#### Entries supplied
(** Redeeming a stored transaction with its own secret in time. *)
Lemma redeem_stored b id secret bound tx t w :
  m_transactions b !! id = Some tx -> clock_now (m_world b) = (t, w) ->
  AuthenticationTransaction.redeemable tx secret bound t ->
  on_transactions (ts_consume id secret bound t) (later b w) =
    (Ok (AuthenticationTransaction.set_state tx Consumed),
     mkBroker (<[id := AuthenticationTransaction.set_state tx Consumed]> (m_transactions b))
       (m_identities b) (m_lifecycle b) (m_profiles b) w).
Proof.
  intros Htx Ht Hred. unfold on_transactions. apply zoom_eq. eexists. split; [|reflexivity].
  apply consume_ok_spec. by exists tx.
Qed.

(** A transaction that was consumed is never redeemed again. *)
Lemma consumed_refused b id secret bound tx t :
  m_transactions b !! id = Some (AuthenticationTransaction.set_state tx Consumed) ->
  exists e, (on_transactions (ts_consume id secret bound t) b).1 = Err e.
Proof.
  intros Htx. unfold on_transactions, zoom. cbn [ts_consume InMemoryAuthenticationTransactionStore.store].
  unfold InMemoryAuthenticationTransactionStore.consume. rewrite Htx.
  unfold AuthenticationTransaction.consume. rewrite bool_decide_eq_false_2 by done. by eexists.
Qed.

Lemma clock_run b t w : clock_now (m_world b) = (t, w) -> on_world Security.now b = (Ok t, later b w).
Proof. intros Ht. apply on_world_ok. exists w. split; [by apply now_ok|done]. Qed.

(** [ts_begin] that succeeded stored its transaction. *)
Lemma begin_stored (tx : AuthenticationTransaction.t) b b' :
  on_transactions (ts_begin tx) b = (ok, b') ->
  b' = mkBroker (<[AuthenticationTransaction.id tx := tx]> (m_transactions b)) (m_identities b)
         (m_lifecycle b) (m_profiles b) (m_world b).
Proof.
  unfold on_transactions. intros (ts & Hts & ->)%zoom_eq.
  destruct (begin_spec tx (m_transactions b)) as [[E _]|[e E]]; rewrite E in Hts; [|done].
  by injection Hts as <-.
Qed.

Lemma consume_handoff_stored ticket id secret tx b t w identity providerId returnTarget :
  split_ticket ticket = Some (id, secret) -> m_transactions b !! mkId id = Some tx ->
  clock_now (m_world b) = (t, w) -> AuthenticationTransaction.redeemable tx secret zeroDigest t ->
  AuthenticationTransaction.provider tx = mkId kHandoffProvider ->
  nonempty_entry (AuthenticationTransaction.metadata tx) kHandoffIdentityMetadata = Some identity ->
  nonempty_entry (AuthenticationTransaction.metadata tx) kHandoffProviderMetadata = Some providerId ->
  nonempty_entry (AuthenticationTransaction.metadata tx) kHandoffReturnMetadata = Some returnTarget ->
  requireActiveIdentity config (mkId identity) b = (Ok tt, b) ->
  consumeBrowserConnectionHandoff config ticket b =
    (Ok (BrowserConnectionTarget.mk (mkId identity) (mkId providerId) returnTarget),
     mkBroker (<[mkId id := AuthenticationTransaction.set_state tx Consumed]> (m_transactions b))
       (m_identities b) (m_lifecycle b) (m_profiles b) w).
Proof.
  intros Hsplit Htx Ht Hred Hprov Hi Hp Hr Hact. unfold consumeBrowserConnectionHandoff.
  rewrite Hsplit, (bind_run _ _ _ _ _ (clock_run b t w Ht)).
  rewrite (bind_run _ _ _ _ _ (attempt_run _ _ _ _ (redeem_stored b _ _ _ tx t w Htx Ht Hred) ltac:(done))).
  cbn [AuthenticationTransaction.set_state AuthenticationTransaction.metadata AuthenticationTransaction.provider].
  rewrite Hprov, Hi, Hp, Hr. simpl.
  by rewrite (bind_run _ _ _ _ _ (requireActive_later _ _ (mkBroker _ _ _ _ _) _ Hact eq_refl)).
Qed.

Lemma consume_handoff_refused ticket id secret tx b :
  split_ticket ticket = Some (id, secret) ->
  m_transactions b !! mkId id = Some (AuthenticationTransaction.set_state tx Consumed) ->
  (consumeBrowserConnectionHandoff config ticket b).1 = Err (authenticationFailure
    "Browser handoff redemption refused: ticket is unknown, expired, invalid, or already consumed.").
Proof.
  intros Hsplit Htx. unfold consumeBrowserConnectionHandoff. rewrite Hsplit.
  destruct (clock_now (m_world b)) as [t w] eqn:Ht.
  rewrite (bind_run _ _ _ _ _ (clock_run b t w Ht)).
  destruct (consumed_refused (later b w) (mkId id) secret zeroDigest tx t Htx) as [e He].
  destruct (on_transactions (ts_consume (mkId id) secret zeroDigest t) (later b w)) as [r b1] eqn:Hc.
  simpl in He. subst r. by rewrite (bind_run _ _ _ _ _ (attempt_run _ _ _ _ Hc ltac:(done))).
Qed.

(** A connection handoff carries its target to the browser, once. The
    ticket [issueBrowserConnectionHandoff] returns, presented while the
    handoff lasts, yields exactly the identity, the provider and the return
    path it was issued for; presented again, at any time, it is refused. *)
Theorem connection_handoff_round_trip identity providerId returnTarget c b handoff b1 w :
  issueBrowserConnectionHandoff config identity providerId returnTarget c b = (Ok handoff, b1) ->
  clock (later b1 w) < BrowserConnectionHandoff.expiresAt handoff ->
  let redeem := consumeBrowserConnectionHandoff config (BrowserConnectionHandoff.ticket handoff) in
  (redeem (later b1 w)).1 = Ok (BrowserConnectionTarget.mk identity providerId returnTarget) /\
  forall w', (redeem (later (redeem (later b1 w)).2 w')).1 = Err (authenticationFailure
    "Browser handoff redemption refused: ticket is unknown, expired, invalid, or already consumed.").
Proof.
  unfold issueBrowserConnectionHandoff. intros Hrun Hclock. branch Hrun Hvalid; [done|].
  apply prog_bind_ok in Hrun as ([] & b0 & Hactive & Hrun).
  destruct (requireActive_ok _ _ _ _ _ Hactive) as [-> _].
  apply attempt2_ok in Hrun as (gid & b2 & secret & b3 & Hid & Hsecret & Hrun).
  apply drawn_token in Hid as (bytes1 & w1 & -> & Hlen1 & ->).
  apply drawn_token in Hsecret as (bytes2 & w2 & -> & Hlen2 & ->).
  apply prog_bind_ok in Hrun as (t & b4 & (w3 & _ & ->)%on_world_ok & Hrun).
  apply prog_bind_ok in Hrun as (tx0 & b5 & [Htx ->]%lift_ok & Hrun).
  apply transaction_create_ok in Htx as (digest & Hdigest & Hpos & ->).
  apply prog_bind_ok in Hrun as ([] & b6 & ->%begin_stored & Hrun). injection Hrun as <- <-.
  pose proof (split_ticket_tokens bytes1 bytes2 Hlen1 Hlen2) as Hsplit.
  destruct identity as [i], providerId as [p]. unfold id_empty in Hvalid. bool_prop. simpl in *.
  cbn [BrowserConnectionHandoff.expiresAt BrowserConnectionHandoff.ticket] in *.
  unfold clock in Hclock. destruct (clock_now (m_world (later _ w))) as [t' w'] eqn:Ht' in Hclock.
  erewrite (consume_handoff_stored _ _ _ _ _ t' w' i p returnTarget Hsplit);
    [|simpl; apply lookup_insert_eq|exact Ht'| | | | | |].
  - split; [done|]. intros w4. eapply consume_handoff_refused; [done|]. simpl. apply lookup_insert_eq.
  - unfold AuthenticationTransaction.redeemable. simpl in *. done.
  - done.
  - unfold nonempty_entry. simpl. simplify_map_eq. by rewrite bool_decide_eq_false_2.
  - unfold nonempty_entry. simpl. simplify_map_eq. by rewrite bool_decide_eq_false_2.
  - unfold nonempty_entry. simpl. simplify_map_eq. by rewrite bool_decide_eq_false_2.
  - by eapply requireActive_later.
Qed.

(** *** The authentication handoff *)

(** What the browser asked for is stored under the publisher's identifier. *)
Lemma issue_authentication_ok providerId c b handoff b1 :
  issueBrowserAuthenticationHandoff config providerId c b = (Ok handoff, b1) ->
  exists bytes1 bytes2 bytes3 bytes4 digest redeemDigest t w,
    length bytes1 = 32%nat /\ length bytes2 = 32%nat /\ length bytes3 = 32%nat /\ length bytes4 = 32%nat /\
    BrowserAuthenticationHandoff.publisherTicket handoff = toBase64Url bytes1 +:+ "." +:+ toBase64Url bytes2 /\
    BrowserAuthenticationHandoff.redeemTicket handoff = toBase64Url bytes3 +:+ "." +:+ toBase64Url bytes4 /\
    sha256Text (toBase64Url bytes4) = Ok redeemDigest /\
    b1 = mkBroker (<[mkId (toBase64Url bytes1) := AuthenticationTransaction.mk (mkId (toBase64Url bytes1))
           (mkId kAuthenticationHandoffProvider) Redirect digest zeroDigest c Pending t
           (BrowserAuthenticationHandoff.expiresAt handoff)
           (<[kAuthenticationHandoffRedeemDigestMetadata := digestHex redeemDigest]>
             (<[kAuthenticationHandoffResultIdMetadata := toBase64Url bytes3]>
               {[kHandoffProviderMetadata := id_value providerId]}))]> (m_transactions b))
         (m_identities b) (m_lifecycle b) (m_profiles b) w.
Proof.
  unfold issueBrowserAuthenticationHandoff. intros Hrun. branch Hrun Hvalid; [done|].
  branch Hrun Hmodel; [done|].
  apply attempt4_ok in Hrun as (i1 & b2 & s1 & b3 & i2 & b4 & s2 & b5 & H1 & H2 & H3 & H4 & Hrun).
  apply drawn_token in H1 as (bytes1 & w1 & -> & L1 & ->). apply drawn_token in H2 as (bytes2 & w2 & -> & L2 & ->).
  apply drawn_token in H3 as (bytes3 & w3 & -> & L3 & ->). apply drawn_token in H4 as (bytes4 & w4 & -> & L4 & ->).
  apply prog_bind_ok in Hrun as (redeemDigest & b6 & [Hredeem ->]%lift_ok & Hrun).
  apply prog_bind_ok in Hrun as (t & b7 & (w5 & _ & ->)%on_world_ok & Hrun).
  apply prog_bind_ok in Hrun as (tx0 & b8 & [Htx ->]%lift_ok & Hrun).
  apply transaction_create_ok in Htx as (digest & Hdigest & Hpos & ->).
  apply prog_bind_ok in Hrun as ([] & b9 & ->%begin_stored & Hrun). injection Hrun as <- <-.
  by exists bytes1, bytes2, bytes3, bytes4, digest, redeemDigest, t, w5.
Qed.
########
#### Entries supplied
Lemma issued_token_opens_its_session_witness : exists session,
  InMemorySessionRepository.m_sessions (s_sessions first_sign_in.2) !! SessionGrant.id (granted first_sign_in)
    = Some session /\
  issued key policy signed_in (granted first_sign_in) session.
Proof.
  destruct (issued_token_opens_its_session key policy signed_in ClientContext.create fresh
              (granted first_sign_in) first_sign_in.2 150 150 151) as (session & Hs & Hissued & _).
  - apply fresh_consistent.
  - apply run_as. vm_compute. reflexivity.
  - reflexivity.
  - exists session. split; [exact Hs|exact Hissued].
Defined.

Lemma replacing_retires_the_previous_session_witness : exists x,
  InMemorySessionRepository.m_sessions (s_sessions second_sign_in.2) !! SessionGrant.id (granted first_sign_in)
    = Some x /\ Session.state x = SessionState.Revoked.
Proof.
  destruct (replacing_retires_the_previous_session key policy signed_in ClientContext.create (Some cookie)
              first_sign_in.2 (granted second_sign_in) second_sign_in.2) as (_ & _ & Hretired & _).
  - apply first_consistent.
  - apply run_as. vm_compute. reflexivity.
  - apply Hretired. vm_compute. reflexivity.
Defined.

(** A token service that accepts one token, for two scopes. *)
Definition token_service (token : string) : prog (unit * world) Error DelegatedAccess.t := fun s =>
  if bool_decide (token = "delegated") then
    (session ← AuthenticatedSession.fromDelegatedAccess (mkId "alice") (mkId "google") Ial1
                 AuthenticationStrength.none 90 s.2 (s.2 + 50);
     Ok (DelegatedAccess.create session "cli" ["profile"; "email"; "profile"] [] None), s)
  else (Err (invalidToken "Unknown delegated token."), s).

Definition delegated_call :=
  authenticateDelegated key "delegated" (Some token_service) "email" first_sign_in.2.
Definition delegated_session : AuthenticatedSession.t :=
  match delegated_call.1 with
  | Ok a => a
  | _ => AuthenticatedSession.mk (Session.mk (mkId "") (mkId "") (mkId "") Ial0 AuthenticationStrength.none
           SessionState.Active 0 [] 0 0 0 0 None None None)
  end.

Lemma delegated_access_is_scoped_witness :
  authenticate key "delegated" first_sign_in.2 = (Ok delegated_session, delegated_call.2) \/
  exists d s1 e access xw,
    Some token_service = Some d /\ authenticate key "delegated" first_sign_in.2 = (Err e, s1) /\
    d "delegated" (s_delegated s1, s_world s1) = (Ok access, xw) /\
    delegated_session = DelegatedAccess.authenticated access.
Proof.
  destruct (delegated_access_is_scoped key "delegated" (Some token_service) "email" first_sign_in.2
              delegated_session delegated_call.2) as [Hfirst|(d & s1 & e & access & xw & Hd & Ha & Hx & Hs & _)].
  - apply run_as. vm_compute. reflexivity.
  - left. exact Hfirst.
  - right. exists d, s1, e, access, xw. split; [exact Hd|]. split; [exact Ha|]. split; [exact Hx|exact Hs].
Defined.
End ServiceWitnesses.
########
→ Task goal
Nothing but the lines above from the one containing "Lemma clock_run b" through the one containing "(** [ts_begin] that" should appear in the answer, each repeated exactly.

→ Answer to this task
Lemma clock_run b t w : clock_now (m_world b) = (t, w) -> on_world Security.now b = (Ok t, later b w).
Proof. intros Ht. apply on_world_ok. exists w. split; [by apply now_ok|done]. Qed.

(** [ts_begin] that succeeded stored its transaction. *)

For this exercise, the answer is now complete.